We have previously demonstrated that the Mycobacterium leprae 18-kD heat shock protein (HSP18) is represented among the antigenic targets of human T cell responses induced by M. leprae immunization and that the peptide 38-50 serves as an immunodominant epitope recognized by CD4+ T cell clones By using peripheral blood mononuclear cells and T cell lines from the same donor group, we have in this study shown that the M. leprae HSP18 and peptide 38-50 were recognized by memory T cells 8 years after immunization with M. leprae.
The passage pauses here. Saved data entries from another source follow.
(* ===== verification/Prelude.v ===== *)
(** Arbokcore: a verification development

    Arbokcore synchronises the files of a user between devices.  A client
    announces a file, sends it in chunks of 4 MB, and says when it is done; a
    worker completes a new version with the chunks that did not change, makes
    it current, and tells the devices of the user.  The program is a Go server
    (cmd/server) and workers (cmd/workers) around SQLite, Redis and the local
    disk.  This library models the services, repositories and workers as
    functions of an explicit world and proves what makes them correct.

    * The parts and where they are modelled

    - Prelude.v (this file): errors, results, computations that may panic
      ([M]), weakest preconditions ([wp]), preservation ([keeps]), 64-bit
      integers, the order in which Go walks a map ([MapRange]).
    - GoStd.v: what is used of strings, strconv, fmt, encoding/hex, float64
      rounding and slices ([SliceGrowth]: the growth policy of append).
    - HttpClient.v: pkg/httputils, and GetSize of pkg/utils.
    - Api.v: core/api/response.go; error texts "key:code:status".
    - Model.v: the structs of core/files/model.go and the requests and
      responses, the four tables of migrations/sqlite/schema.up.sql ([DB]),
      [CalculateChunks].
    - World.v: the state outside the process (tables, Redis lists, cache,
      disk) and the numbered external calls.  [Env] says which call fails with
      what error, what the clock and the random source return, and what the
      libraries do; [EnvOk] states their documented behaviour.
    - Squirtle.v, Queries.v: pkg/squirtle (the .sql files cut into named
      statements) and the statements of the repository.
    - Tokens.v: core/tokens; FilesRepo.v: the repositories of core/files, with
      the meaning of their SQL on lists of rows.
    - Queue.v: pkg/queuer and pkg/templating; the interface [Queuer] with its
      promise [QueuerOk], and the Redis lists that keep it; Stream.v:
      pkg/queuer/redis.stream.go, which keeps it while no command fails.
    - Gob.v: encoding/gob as a codec with a round-trip law.
    - FilesInfo.v: BuildFilesInfoResponse and pkg/rho; FilesService.v: the
      methods of MetadataService (core/files/service.metadata.go).
    - Blob.v: pkg/blobstore/localfs.go over filepath and os; Transfer.v: chunk
      upload (core/files/userfiles.service.go) and download
      (core/files/download.service.go).  Migrations.v: core/database/connect.go,
      pkg/config and cmd/cli, which create and drop the tables.
    - Reconstruct.v: the pure part of core/supervisors/metadata.changelog.go;
      Changelog.v: its executor, core/notifiers and the manual reconciler of
      core/workers.
    - Users.v: core/users and core/database/crypter.go (bcrypt as a parameter with
      its promise [BcryptOk]); Auth.v:
      web/middlewares, as functions from handlers to handlers; Routes.v: the
      handlers of web/routes behind the middlewares of cmd/server/main.go.
    - Proc.v: an operation as a process, a tree of actions (a statement, a
      transaction, a command of Redis, a call of the system), for the files in
      which operations run at the same time.
    - Chan.v: Go channels; BatchCreate.v: BatchCreateChunk of
      pkg/blobstore/localfs.go; Broker.v: pkg/brokers/sse_broker.go and Pool.v,
      Merge.v: pkg/workerpool, as transition systems whose steps are the channel
      operations of their goroutines; PoolDrain.v: the measure by which the
      pool comes to rest; Sync.v: the producer and the consumer between the
      queue of notifications and the broker.
    - Supervisor.v: the goroutines of core/supervisors around a pool (Produce,
      the loop of MetadataSupervisor, FileUpdateSyncBroker.Start), whose worker
      runs its processor one action at a time; Sse.v:
      web/routes/ssehandler.go, any number of connections over the broker and
      such a supervisor; Relay.v: the same system with the consumer of
      pkg/brokers/metadata_sync_broker.go as the only sender of messages.
    - Lifecycle.v: the system as a sequence of whole operations (requests, jobs,
      sessions, accounts), the type of its tables and the life of a version;
      Journey.v: the operations from the end of an upload to the devices, in their order.
    - Startup.v: how cmd/server, cmd/workers and cmd/cli start, with LoadAll of
      pkg/squirtle, core/database/redis.go, core/workers and the constructors;
      Server.v: the table of routes of cmd/server/main.go and the handling of a
      request ([serve]) over the router of echo ([EchoRouter]; its documented
      behaviour [EchoRouterOk] is assumed only of tables and paths without
      wildcards, escapes, empty segments and parameters that two patterns place
      differently); Shutdown.v: the end of its main.
    - Action.v, Cuts.v, Interleave.v: everything at once.  An operation is cut
      into the actions of a process ([Cut], whose process runs to what the
      function of the other files gives), and the actions of any number of
      requests, jobs and account calls take effect in any order ([conc_step]).
      Parallel.v: the uploads of the parts of one file among them, by rely and
      guarantee ([safe]).  System.v: the worker process, its goroutines and the
      actions of its executor, among them.

    * How the code is represented

    A Go function that touches the world is a value of [Go A]: from a world it
    gives a result, or a panic, and the world after it.  Every call of a
    service outside the process is one event with a number; [fault n] makes
    event n fail, so a theorem without hypotheses on [fault] covers every
    pattern of failures, and [no_fault] means that none fails.  A Go error is
    its text, a pointer that may be nil an option, a map a [gmap], a table a
    list of rows.  A transaction is a copy of the tables that [Commit]
    publishes.  Loops are structural recursions over the list they walk, so no
    fuel is needed and every function of the model ends; where goroutines run
    on, ending is a theorem about a measure (PoolDrain).  Logging is left out.

    Goroutines are modelled one channel operation at a time: an event names the
    step and what the scheduler, the select and the clock decide, [step] is a
    function that gives [None] for a step that blocks, and the theorems hold in
    every reachable state.  An operation that would panic is a step to a state
    of its own (Broker) or no step, and it is proved that it cannot happen.
    The processor that a worker runs is a process: the other goroutines, and the
    rest of the system, go on between two of its actions.
    Between two steps of the goroutines of a supervisor the rest of the system
    may change the world, by any step of a relation that is a parameter.

    What the source does not fix is a parameter: the order of map iteration,
    the growth of slices, the order of rows without ORDER BY, the codec of gob.
    Theorems hold for all of them; the witnesses instantiate them.

    * What is proved

    - Versions: a finished upload takes over exactly the missing chunks and
      switches the current flags (Changelog.ExecuteEach_completes), stays
      consistent under any failure (ExecuteEach_any_failure), on top of the
      atomicity of the transactions (FilesRepo) and of the set-theoretic
      reading of reconstruction and validation (Reconstruct).
    - Data: what is uploaded is downloaded (Transfer.upload_download_roundtrip),
      also when the parts are sent all at once, among everything else that runs
      (Parallel.parallel_upload_roundtrip), a chunk is stored in a file of its
      own (Blob.UpdateChunk_isolated), the list of paths is in order (FilesService.ListOrderedFileChunks_spec), and
      the grouping loop equals its reference definition (FilesInfo); chunks
      stored by concurrent goroutines are all stored (BatchCreate), and
      migrations are all or nothing (Migrations).
    - Announcements, tokens, queues: what each request stores and refuses
      (FilesService), stream tokens are sound and complete (Tokens), queues are
      first-in first-out and events reach their user (Queue, Changelog).
    - Requests: no request to the server changes or learns anything without the
      credential of the route the router found, on the chunk paths one for the
      file in the path (Server.server_closed); each is handled by the handler
      that the interface names for its method and path, and by none if it names
      none (Server.server_dispatches); and a chunk request changes only what its
      token is for (Auth, Routes); the accounts (Users).
    - Processes: a start builds what the configuration says or ends, and changes
      nothing (Startup.processes_start); server and worker agree on database,
      statements and queues (Startup.processes_agree).
    - The whole way of an upload, from the request that ends it to the messages
      for the devices of its user (Journey.upload_reaches_devices).
    - The whole system: after any history of operations and failures every
      table is well typed and every version is uploading, current or closed
      (Lifecycle.tables_typed), and nothing stored is removed or rewritten; both
      hold when the operations interleave statement by statement
      (Interleave.interleaved_tables).  The worker process, its goroutines and
      the statements of its executor among all that runs beside it, stays within
      these interleavings, with one batch per job, each once and in the order of
      the queue (System.MetadataSupervisor_refines); the server, from its start
      and request after request, within the histories of whole operations
      (Server.server_refines).
    - Concurrency: the broker never sends on a closed channel and gives every
      device its own messages in order (Broker); the pool neither loses nor
      repeats a job, its channels never block it (Pool), and it finishes its
      work (PoolDrain.pool_drains); merged channels lose nothing (Merge); a
      supervisor takes messages to its processor in the order of the queue
      (Supervisor), a connection writes to a device what was sent to it (Sse),
      and what it writes is, in order, what the queue of notifications held for
      this device (Relay.devices_shown_queue).
    - Numbers and texts: chunk counts in floating point (Model), error texts
      (Api), statement files (Squirtle, Queries).
    - Defects, as theorems about what the code does: pages that cannot be
      filled, chunks lost on a full disk, stale downloads, versions published
      incomplete, session tokens that are never found, batches that miss their
      partition, the reconciler that closes the new version, the subscriber
      that is forgotten, the file name that leaves its directory, the access
      token that is not checked, two current versions of one file, the
      connections that wait for ever once a read of the queue has failed
      (Sse.EstablishConnection_hangs), the message lost with its
      acknowledgement, the interrupt that cuts requests off (Shutdown), the file
      that two clients announce at once (Interleave.announcements_race).

    * What is not modelled

    Outside Interleave.v and Parallel.v an operation is whole, and there a
    transaction of the database is: [_txlock=immediate] lets one writer in at a
    time.  Interleave.v proves nothing about the disk and Redis; Parallel.v does
    about the chunks of the file whose parts are sent, and what else runs there
    has to leave that file alone ([leaves]).  Left out: what only writes to the
    log (logging, Dump, Bench), the attributes of a cookie that are constants, the limits of
    time that contexts carry (a call that runs into one is a call that fails),
    and everything that is not in the repository: the bodies of echo, yaml,
    diaper, cli, sqlx, SQLite, go-redis and gob are parameters, whose documented
    behaviour is assumed where it is used.
 *)
From stdpp Require Export base tactics option list gmap strings pretty numbers sorting.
The finding that M. boris BCG-induced T cell lines responded to M. leprae HSP18, but not to the peptide 38-50, suggested the existence of additional T cell epitopes of a cross-reactive nature. Consistent with this, testing of the T cell lines for proliferative responses to the complete HSP18 molecule, truncated HSP18 (amino acid (aa) residues 38-148) and overlapping synthetic peptides, made it possible to identify two cross-reactive epitope regions defined by aa residues 1-38 and 41-55. While peptide 38-50-reactive T cell clones showed limited cross-reactivity by responding to M. leprae, M. avium and M. scrofulaceum, the T cell lines specific to the epitopes 1-38 and 41-55 were broadly cross-reactive, as demonstrated by their response to M. leprae, M. tuberculosis complex, M. avium and other mycobacteria. MHC restriction analysis of the HSP18-responding T cell lines showed that the epitopes 1-38 and 38-50 were presented by one of the two HLA-DR molecules expressed from self HLA-DRB1 genes, whereas the epitope 41-55 was recognized in the presence of autologous as well as HLA-DR and HLA-DQ mismatched allogeneic antigen- presenting cells. The results obtained in this study made it possible to identify cross-reactive T cell epitopes of the M. leprae HSP18, and provide an explanation for T cell recognition of this antigen in individuals infected with species of the M. tuberculosis complex or environmental mycobacteria.